▶ _MATERIAL FOR THIS TASK_
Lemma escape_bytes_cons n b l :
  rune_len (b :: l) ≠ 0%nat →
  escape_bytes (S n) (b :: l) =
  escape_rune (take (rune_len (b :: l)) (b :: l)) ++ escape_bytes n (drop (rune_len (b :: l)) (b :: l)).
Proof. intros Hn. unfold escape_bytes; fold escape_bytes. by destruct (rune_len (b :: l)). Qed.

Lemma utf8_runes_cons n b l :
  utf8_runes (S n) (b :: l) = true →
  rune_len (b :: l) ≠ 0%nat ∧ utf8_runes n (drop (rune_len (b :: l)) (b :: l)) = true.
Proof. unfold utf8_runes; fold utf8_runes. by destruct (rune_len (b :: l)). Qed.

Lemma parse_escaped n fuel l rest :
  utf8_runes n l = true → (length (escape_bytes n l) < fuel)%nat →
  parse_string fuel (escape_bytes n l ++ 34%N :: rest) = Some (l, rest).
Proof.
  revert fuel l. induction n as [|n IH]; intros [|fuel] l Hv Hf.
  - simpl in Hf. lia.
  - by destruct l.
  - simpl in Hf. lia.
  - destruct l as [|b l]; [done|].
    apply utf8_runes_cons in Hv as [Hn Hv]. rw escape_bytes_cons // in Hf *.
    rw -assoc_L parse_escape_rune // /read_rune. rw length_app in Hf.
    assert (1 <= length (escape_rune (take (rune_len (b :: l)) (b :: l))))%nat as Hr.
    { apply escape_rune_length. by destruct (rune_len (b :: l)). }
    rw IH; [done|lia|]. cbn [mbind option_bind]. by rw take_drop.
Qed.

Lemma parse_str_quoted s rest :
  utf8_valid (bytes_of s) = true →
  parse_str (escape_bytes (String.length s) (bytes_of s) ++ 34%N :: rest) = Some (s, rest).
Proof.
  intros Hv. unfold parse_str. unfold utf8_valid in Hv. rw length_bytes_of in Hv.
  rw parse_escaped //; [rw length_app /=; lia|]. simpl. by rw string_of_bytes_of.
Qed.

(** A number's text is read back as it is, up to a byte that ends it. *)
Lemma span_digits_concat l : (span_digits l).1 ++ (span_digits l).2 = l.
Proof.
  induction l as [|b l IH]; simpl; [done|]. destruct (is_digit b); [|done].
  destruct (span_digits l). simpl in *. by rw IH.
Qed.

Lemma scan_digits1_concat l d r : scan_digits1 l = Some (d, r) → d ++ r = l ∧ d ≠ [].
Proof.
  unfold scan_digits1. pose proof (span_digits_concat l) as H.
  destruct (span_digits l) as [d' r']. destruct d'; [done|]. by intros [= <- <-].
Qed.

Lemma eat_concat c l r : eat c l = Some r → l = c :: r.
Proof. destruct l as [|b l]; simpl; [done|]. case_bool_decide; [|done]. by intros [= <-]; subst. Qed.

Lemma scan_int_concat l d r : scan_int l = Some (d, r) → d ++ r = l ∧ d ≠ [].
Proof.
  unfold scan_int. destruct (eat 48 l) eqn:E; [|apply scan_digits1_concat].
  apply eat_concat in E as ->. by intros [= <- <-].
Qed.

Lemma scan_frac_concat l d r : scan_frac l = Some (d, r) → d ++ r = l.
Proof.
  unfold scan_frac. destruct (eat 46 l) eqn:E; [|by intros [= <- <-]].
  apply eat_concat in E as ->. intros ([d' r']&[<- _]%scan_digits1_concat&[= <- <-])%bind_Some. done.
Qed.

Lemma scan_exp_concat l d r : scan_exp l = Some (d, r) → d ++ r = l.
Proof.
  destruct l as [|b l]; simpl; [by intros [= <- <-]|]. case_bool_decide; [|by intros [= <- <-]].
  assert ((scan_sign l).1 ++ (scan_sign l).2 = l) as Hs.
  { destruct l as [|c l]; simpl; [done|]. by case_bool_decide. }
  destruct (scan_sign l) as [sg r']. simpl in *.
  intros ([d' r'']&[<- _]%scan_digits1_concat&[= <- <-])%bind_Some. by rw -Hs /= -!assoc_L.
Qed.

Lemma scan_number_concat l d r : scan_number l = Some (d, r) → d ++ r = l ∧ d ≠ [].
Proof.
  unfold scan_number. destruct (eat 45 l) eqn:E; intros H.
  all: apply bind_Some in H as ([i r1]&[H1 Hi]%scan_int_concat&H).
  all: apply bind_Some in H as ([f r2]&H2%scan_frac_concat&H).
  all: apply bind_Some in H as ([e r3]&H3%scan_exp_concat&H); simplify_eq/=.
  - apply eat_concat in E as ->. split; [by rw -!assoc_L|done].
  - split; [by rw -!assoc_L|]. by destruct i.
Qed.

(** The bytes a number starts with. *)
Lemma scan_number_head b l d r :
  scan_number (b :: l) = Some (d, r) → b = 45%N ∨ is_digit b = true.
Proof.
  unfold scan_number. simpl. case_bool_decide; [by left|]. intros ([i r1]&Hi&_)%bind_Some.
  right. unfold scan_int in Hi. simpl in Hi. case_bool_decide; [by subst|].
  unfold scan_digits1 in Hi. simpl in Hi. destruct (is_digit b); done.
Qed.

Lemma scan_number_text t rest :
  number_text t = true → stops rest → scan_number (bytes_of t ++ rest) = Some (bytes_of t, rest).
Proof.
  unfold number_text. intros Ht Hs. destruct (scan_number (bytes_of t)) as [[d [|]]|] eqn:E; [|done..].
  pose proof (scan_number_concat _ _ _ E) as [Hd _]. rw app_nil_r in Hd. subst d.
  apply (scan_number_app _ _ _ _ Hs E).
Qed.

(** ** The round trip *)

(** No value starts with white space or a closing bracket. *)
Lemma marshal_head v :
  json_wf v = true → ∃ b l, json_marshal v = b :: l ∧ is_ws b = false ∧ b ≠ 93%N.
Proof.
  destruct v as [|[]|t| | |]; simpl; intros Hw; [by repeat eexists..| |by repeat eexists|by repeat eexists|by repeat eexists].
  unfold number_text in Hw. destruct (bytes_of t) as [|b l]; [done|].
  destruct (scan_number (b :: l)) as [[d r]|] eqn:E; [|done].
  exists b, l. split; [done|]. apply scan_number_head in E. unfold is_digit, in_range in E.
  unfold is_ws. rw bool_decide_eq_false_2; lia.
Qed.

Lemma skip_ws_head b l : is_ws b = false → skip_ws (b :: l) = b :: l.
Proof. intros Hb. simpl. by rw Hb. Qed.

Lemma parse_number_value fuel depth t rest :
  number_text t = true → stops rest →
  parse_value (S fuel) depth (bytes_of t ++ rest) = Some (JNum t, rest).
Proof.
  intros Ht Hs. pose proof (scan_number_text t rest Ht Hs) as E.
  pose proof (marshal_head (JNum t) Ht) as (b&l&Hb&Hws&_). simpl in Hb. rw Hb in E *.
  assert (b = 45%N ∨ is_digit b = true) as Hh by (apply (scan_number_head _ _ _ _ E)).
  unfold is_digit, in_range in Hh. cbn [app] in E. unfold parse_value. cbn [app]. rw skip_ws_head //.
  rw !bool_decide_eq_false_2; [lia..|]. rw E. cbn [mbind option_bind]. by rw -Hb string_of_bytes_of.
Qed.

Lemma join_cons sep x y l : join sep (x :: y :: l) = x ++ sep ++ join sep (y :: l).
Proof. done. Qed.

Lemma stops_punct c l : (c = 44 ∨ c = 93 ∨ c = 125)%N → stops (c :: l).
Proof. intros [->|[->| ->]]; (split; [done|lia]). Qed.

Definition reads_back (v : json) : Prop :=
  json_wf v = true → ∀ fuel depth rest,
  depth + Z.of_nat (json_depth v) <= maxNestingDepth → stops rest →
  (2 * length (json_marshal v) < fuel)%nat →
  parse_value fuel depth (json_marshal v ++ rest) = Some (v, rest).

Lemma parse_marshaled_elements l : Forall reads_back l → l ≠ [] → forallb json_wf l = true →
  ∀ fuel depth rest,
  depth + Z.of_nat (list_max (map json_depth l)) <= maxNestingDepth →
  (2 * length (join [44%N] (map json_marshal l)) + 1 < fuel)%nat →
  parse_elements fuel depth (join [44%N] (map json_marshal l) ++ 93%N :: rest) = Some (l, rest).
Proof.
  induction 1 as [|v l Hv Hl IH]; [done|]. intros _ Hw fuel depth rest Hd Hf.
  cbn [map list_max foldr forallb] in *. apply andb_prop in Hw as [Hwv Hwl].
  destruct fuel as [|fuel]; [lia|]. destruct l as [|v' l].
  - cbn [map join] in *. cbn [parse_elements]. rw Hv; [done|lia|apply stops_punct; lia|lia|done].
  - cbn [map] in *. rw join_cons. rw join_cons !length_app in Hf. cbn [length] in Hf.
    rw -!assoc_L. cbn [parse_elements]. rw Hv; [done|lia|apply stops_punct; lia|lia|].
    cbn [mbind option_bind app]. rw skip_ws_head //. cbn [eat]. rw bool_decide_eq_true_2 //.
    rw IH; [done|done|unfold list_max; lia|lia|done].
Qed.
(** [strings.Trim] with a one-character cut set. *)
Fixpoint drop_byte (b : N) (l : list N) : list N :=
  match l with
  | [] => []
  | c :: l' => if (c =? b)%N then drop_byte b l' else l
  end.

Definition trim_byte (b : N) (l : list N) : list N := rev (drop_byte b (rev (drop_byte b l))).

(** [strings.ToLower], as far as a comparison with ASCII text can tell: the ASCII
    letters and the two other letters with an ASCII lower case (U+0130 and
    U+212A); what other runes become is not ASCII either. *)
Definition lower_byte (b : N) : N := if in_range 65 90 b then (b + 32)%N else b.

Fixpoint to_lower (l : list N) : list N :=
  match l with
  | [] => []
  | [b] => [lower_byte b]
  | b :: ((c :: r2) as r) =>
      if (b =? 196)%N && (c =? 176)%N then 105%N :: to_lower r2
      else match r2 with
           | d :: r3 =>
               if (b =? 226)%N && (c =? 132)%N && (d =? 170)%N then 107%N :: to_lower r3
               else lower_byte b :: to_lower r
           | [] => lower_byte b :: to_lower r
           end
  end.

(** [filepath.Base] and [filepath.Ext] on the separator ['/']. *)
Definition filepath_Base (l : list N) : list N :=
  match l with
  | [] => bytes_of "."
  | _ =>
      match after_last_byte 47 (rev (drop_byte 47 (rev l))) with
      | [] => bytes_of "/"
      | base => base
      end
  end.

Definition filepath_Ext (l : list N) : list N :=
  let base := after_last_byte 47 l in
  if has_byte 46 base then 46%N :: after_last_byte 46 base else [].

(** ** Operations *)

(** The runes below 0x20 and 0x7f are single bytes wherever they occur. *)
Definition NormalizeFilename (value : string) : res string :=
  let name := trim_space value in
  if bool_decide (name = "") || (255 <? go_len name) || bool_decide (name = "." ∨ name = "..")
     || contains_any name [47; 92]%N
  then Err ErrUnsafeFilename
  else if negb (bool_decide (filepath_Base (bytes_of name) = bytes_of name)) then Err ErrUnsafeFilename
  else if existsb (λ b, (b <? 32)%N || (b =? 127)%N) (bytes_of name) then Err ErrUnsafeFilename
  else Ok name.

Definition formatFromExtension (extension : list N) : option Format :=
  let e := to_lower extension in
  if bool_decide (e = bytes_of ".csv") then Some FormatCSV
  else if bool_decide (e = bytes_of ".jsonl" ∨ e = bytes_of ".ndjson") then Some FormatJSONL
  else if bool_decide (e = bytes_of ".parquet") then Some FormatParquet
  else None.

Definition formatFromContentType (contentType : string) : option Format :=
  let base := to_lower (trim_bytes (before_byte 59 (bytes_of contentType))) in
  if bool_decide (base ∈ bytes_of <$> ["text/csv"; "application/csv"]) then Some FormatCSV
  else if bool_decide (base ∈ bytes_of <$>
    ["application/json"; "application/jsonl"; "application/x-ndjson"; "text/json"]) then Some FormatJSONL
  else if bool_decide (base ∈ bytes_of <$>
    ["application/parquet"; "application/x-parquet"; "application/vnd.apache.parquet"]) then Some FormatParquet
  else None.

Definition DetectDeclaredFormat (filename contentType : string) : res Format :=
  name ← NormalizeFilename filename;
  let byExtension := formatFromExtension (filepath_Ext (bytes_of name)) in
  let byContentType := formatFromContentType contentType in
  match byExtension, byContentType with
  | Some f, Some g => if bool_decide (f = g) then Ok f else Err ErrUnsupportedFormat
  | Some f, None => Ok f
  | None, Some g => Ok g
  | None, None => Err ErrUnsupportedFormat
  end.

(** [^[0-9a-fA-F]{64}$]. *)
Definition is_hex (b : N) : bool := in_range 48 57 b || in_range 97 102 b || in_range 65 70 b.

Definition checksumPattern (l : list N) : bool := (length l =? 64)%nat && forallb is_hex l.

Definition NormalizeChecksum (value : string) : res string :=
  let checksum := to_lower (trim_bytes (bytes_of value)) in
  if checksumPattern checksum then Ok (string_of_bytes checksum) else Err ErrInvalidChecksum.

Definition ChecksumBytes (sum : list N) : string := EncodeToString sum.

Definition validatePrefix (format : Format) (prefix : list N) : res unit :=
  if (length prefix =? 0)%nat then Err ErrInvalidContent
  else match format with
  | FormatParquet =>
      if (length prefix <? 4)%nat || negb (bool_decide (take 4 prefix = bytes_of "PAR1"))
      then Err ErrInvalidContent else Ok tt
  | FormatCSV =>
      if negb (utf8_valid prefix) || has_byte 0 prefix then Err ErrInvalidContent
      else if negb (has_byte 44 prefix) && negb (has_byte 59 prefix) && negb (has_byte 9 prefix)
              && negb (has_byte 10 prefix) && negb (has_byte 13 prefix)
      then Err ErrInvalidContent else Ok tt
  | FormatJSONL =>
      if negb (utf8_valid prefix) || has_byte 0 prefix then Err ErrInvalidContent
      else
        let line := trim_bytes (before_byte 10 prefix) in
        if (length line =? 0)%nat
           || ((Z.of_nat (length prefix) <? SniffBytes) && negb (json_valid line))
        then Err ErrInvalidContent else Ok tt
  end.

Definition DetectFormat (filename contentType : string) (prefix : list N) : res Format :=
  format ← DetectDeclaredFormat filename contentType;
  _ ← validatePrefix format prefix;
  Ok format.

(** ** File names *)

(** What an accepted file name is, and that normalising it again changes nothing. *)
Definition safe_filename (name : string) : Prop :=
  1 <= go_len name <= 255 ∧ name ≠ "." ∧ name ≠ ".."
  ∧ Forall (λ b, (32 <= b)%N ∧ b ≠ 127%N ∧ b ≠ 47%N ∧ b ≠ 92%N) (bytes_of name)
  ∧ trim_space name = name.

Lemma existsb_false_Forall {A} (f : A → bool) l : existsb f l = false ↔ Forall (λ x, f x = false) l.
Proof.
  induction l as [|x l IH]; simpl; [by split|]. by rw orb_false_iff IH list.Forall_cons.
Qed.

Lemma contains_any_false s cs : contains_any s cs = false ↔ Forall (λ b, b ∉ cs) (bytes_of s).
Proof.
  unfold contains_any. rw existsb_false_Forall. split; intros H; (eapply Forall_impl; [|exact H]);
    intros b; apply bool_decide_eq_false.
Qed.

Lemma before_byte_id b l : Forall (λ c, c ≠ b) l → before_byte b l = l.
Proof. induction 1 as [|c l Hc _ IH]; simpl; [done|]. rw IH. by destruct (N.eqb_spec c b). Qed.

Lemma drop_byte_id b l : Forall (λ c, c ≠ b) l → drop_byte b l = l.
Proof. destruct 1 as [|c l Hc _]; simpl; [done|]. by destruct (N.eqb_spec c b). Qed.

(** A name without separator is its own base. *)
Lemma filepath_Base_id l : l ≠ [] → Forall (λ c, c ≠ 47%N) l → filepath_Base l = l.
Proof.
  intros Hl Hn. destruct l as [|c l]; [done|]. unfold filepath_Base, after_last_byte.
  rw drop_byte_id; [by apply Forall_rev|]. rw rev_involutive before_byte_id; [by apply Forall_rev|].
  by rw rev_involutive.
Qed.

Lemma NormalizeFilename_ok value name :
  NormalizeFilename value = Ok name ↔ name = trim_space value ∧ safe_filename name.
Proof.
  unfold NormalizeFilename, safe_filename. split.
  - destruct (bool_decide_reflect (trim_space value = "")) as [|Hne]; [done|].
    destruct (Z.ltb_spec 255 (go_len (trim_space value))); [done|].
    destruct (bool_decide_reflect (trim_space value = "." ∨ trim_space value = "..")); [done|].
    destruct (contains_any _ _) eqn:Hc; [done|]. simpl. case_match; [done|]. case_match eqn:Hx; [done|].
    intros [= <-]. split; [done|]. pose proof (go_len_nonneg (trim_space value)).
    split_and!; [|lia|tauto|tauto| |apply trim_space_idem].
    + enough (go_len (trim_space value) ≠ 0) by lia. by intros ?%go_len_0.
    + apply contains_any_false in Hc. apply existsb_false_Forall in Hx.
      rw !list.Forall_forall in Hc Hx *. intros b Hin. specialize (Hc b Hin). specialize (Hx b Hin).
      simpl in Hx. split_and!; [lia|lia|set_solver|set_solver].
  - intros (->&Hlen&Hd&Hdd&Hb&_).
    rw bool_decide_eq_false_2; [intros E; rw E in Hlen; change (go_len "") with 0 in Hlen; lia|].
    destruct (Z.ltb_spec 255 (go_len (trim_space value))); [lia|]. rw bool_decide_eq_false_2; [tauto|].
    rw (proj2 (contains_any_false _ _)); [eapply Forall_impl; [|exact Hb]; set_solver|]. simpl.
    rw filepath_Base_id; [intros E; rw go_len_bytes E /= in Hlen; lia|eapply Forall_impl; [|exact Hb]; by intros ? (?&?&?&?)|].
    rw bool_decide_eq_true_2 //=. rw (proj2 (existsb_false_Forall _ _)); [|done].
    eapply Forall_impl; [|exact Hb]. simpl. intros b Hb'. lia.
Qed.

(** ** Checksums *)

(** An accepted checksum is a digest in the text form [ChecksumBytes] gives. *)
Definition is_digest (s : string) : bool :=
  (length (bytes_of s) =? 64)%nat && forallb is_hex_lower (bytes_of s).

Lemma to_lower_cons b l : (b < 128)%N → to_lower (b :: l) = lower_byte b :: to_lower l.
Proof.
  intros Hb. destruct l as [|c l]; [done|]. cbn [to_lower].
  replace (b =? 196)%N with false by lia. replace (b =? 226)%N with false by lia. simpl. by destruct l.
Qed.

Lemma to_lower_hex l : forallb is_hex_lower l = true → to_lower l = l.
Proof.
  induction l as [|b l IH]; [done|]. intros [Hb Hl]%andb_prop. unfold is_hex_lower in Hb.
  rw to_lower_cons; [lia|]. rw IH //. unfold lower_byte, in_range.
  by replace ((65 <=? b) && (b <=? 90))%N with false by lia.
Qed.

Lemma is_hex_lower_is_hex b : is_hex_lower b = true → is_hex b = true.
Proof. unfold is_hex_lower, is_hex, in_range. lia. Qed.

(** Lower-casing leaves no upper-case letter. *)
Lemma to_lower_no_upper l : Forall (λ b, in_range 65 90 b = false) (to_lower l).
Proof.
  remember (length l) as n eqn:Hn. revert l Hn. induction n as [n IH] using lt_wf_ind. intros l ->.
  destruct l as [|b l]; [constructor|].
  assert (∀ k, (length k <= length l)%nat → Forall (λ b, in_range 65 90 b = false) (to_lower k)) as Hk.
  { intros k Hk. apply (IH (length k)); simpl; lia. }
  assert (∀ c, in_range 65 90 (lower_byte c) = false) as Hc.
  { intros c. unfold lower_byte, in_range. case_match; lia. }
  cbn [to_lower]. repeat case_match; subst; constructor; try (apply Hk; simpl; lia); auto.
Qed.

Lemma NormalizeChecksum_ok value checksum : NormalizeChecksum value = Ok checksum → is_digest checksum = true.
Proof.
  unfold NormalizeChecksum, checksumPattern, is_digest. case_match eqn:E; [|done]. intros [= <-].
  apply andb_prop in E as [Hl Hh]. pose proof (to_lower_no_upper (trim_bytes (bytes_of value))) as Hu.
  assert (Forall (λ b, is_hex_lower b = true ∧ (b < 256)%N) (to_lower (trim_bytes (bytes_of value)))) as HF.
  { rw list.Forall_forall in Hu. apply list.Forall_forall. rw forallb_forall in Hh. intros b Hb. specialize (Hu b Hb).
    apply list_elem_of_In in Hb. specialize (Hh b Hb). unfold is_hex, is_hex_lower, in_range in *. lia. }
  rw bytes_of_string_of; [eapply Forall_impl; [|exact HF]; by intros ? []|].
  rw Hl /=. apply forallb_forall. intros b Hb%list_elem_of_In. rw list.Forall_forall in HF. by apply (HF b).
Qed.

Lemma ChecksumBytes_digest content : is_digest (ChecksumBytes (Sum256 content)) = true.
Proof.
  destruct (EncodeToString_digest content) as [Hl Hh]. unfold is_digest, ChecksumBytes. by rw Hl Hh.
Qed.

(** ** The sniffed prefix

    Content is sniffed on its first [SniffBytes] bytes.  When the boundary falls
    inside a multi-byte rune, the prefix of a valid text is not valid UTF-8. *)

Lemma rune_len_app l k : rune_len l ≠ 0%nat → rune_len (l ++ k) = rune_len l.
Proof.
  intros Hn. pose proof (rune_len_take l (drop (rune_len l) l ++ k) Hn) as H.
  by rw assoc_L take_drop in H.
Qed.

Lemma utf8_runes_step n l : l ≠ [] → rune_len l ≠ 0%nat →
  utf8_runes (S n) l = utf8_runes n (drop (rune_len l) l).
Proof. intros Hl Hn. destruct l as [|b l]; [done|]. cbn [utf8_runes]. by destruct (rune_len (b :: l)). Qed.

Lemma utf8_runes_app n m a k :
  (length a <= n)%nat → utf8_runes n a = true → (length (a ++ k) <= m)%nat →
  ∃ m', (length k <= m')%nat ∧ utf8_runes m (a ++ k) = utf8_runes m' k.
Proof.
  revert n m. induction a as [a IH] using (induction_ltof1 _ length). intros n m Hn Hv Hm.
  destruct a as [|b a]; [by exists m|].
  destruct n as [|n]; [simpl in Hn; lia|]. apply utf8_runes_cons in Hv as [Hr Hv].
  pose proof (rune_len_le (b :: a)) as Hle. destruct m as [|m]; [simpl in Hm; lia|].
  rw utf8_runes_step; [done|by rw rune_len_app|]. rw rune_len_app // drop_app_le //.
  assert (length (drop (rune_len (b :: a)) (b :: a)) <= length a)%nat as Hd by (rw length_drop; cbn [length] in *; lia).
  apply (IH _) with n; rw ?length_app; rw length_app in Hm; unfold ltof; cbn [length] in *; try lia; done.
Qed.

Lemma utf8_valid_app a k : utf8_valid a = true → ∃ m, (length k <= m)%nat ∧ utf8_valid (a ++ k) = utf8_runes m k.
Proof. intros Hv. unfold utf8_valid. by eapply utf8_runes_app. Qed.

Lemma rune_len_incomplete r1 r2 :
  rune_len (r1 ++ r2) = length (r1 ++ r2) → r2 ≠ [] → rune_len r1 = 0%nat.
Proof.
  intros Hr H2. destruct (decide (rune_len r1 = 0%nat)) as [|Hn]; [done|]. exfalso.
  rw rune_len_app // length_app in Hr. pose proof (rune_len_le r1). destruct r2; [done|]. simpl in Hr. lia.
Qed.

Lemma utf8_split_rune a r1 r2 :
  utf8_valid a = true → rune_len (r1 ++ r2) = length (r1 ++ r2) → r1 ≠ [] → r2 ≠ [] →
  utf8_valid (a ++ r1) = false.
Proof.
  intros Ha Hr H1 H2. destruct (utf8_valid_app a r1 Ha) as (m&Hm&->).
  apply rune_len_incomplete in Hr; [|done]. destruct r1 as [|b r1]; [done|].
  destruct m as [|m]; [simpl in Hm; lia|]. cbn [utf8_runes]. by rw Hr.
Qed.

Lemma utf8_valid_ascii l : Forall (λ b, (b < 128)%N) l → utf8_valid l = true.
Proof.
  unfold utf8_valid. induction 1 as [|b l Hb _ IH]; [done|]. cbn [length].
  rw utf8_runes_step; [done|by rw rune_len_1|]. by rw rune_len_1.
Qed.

▶ _YOUR ASSIGNMENT_
Return, exactly as written, only those lines that run from the one with "apply (IH _)" to the last line of the data, both of those lines included.

▶ _OUTPUT_
  apply (IH _) with n; rw ?length_app; rw length_app in Hm; unfold ltof; cbn [length] in *; try lia; done.
Qed.

Lemma utf8_valid_app a k : utf8_valid a = true → ∃ m, (length k <= m)%nat ∧ utf8_valid (a ++ k) = utf8_runes m k.
Proof. intros Hv. unfold utf8_valid. by eapply utf8_runes_app. Qed.

Lemma rune_len_incomplete r1 r2 :
  rune_len (r1 ++ r2) = length (r1 ++ r2) → r2 ≠ [] → rune_len r1 = 0%nat.
Proof.
  intros Hr H2. destruct (decide (rune_len r1 = 0%nat)) as [|Hn]; [done|]. exfalso.
  rw rune_len_app // length_app in Hr. pose proof (rune_len_le r1). destruct r2; [done|]. simpl in Hr. lia.
Qed.

Lemma utf8_split_rune a r1 r2 :
  utf8_valid a = true → rune_len (r1 ++ r2) = length (r1 ++ r2) → r1 ≠ [] → r2 ≠ [] →
  utf8_valid (a ++ r1) = false.
Proof.
  intros Ha Hr H1 H2. destruct (utf8_valid_app a r1 Ha) as (m&Hm&->).
  apply rune_len_incomplete in Hr; [|done]. destruct r1 as [|b r1]; [done|].
  destruct m as [|m]; [simpl in Hm; lia|]. cbn [utf8_runes]. by rw Hr.
Qed.

Lemma utf8_valid_ascii l : Forall (λ b, (b < 128)%N) l → utf8_valid l = true.
Proof.
  unfold utf8_valid. induction 1 as [|b l Hb _ IH]; [done|]. cbn [length].
  rw utf8_runes_step; [done|by rw rune_len_1|]. by rw rune_len_1.
Qed.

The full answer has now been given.